**** Source material ****

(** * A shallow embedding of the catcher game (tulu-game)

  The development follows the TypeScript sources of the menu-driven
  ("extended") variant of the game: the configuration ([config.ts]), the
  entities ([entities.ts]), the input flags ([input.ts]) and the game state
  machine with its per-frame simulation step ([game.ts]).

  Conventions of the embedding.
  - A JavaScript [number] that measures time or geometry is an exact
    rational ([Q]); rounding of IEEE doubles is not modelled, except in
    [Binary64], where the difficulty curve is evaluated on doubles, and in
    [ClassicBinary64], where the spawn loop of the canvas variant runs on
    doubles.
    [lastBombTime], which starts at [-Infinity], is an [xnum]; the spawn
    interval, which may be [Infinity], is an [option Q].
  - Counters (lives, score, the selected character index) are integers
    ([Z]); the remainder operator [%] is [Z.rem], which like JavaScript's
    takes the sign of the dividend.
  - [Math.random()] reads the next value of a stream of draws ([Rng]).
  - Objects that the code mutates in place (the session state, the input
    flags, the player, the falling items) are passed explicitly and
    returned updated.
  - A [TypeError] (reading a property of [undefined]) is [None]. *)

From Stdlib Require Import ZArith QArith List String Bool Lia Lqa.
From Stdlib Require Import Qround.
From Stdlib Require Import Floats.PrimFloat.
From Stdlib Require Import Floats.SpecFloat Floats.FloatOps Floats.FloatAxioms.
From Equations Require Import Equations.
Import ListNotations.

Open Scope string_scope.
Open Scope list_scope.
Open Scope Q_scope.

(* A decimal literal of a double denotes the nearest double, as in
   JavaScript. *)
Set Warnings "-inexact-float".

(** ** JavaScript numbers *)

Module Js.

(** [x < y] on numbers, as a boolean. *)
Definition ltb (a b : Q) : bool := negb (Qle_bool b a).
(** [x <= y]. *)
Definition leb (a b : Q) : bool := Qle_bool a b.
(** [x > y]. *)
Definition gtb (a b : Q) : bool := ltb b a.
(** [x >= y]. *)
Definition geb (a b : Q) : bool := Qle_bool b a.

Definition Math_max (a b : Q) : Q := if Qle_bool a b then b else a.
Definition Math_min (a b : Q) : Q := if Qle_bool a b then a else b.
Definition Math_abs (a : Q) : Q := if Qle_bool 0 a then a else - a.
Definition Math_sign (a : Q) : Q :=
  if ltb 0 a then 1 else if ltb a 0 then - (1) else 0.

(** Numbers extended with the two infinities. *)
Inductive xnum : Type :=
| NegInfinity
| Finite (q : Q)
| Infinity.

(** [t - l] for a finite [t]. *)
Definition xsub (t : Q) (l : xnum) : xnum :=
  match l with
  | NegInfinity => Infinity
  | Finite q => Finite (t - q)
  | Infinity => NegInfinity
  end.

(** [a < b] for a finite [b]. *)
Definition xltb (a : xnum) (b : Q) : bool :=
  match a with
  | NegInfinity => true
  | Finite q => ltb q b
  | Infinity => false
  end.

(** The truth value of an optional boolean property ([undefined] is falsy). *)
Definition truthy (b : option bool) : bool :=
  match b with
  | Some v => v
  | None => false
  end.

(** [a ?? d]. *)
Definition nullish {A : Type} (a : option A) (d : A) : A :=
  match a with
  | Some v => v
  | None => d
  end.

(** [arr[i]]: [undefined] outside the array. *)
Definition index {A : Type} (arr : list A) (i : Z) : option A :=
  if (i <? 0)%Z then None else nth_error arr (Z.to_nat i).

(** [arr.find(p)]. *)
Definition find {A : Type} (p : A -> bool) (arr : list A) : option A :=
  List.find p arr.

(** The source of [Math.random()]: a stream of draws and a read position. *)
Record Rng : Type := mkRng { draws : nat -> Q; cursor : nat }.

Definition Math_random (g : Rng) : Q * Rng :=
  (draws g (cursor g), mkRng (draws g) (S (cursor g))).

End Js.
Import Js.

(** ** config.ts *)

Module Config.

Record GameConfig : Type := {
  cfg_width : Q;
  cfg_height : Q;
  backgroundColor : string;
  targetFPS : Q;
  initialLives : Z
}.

****
**** Source material ****

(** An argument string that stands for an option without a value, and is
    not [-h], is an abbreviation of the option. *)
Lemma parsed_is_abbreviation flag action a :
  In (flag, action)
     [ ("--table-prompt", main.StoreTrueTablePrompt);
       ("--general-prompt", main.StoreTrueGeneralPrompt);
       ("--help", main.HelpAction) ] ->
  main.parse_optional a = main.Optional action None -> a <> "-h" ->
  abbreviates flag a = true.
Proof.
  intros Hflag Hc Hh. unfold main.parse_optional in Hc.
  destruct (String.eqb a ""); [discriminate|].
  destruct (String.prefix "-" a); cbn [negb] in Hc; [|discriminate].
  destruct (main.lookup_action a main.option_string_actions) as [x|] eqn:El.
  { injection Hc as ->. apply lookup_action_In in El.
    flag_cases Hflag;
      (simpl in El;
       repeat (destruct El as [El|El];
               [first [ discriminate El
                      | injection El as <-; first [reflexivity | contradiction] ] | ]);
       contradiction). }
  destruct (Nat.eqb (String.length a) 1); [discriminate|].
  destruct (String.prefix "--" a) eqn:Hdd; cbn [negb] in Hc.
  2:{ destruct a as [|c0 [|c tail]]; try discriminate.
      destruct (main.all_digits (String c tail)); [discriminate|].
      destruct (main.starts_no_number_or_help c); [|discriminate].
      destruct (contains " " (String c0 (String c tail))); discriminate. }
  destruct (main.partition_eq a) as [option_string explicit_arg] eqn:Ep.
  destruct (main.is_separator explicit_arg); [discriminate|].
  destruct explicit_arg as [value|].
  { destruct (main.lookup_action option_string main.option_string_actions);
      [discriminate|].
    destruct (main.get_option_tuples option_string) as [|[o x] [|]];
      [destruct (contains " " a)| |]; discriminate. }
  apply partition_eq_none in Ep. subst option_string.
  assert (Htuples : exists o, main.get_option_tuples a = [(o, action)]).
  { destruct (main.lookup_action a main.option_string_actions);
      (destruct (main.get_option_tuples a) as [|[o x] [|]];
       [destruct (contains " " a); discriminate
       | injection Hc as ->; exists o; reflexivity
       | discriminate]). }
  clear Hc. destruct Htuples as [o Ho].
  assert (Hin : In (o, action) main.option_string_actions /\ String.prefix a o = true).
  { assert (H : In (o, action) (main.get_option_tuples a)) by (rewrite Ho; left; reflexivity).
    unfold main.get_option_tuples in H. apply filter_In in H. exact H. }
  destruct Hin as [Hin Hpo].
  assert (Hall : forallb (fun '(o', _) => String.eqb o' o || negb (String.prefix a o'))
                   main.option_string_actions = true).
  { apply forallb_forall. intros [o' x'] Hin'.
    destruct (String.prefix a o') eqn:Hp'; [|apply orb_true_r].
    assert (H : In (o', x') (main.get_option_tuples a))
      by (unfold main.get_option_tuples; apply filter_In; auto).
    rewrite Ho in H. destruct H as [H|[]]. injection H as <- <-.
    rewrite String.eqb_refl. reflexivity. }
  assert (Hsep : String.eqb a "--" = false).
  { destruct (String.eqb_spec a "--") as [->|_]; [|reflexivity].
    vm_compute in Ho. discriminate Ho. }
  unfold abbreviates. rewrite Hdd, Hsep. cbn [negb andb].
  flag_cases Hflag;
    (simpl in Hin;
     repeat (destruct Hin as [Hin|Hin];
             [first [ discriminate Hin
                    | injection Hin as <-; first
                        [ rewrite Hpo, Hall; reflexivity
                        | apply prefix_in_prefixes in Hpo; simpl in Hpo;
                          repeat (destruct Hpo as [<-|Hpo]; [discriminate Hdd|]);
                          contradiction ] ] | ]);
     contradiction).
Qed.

****
**** Source material ****

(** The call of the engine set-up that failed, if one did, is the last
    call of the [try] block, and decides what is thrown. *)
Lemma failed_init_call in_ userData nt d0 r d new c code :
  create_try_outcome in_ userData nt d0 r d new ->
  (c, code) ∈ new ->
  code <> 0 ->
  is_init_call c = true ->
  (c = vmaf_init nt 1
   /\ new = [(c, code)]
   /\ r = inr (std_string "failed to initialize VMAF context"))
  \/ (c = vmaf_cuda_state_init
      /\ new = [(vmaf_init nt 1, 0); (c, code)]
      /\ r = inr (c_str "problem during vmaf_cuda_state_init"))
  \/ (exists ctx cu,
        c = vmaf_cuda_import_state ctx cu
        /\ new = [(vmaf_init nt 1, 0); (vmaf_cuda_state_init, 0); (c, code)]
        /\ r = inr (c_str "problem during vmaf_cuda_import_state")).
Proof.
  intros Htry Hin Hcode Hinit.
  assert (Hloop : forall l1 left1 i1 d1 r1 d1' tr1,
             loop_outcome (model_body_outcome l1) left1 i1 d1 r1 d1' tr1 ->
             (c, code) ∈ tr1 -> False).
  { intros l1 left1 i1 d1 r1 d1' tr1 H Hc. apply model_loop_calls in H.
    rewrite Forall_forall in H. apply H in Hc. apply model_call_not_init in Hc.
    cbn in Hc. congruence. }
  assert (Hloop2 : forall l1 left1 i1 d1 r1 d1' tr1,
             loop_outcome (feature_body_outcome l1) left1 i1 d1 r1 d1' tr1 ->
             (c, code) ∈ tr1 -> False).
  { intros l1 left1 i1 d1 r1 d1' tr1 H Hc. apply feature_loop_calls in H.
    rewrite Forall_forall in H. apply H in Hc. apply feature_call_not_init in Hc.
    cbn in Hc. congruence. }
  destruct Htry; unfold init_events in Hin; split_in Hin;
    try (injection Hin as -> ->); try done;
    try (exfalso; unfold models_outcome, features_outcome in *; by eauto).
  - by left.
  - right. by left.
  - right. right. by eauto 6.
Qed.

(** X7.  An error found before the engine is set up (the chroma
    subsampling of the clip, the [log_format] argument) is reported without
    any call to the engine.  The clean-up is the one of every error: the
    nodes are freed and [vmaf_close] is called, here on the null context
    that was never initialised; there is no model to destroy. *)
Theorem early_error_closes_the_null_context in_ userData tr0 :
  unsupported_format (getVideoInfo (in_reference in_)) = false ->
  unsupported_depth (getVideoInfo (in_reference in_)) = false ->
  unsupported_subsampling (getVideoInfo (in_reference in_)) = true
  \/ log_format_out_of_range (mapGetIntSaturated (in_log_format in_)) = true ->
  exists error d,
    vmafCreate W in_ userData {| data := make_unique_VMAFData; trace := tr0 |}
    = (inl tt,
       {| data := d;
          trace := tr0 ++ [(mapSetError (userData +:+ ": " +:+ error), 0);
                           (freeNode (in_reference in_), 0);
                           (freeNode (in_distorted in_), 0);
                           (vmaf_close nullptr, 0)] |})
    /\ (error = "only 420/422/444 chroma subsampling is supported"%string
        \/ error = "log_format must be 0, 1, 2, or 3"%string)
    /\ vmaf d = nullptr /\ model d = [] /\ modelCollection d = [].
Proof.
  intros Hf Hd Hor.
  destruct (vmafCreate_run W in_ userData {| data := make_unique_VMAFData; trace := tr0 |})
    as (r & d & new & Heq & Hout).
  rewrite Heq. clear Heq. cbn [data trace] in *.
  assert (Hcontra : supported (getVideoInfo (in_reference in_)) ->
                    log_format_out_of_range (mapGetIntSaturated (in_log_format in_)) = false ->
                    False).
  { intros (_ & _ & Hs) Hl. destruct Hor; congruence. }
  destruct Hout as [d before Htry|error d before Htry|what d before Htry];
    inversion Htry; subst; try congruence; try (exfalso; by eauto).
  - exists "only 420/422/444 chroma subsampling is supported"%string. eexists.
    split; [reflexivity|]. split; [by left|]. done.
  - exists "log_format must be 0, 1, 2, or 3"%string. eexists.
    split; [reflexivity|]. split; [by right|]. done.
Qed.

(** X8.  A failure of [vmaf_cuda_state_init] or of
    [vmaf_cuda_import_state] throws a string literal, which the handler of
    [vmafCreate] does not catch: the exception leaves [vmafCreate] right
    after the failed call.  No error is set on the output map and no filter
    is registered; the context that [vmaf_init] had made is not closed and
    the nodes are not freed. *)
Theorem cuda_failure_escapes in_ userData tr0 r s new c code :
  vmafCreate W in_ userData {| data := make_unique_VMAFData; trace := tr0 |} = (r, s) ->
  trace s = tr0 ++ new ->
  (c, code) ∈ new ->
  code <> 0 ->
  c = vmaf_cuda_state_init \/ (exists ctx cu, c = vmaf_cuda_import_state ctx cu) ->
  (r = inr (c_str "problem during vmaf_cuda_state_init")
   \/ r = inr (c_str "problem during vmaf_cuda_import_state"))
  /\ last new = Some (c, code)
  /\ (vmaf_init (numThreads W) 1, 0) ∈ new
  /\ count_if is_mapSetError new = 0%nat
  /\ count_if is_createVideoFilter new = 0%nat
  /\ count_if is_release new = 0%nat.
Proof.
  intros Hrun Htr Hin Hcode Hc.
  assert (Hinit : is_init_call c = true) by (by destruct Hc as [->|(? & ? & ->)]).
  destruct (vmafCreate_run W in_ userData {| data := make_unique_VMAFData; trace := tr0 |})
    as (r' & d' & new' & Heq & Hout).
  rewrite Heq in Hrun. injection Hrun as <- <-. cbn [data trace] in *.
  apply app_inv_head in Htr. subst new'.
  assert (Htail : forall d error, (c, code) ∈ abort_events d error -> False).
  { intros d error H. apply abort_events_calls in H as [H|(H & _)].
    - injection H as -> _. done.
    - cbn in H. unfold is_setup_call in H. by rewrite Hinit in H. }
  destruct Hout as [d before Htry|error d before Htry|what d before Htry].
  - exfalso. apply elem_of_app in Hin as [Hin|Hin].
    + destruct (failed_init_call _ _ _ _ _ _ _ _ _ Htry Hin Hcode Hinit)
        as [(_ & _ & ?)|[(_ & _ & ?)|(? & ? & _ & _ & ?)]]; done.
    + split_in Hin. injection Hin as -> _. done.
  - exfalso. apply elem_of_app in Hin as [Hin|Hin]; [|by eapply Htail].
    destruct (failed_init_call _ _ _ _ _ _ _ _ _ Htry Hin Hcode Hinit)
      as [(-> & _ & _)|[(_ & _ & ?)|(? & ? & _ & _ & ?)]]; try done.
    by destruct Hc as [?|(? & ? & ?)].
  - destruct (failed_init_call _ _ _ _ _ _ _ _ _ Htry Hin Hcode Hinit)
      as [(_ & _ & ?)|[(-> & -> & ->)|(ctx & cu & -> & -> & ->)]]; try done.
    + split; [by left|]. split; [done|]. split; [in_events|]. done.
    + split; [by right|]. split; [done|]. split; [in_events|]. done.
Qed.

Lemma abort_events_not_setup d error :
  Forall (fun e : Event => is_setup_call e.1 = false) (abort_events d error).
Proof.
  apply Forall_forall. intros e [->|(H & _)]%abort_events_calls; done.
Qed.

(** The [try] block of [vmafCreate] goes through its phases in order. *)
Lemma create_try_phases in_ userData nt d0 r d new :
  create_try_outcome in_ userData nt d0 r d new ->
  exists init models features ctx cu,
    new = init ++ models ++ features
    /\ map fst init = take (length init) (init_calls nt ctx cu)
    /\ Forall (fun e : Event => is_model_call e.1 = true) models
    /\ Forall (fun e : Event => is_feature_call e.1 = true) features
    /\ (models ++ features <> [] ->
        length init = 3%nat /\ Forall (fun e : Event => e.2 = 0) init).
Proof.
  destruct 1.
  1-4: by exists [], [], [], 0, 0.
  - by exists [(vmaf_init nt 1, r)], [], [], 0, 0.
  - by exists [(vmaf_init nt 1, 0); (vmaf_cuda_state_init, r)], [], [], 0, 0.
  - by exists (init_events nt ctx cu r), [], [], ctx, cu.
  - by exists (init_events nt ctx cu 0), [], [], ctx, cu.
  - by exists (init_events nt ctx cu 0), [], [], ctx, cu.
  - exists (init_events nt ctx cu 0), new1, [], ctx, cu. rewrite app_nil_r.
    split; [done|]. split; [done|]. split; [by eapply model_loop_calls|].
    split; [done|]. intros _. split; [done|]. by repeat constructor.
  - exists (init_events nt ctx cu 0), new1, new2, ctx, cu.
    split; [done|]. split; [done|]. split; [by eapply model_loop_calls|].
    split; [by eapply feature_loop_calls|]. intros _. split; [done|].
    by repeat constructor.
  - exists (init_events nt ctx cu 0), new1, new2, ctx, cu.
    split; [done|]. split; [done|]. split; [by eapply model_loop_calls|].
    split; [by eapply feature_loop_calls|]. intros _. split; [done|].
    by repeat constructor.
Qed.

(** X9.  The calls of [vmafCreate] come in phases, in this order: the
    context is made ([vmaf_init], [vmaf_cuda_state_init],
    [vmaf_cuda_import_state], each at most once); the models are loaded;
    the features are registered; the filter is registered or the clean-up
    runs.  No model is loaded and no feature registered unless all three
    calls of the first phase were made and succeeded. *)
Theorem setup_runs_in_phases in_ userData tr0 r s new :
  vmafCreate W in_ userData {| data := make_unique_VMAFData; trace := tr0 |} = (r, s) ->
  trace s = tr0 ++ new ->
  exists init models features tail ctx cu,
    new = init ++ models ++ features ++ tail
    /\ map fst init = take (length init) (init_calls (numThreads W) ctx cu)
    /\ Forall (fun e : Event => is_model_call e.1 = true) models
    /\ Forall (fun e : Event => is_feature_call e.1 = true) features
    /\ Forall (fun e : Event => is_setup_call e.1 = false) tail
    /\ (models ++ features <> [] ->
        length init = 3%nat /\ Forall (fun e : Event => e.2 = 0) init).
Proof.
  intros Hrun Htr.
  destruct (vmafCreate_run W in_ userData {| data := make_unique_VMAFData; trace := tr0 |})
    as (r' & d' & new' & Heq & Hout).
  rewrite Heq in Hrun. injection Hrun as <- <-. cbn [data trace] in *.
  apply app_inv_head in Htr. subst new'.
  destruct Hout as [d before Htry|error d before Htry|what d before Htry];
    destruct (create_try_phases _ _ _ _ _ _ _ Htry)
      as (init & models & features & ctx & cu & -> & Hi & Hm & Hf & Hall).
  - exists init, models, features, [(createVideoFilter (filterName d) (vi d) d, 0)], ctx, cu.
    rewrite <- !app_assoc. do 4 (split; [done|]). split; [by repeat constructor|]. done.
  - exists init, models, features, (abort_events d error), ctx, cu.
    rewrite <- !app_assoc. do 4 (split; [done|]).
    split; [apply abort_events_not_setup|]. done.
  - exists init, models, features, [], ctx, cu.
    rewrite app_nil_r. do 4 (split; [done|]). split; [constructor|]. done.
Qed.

****

What to do: Look above for the line with "(** * A shallow" and the line with "machine with its". Write out those two lines and all the lines between them, exactly, and no others.

Result of this task:
(** * A shallow embedding of the catcher game (tulu-game)

  The development follows the TypeScript sources of the menu-driven
  ("extended") variant of the game: the configuration ([config.ts]), the
  entities ([entities.ts]), the input flags ([input.ts]) and the game state
  machine with its per-frame simulation step ([game.ts]).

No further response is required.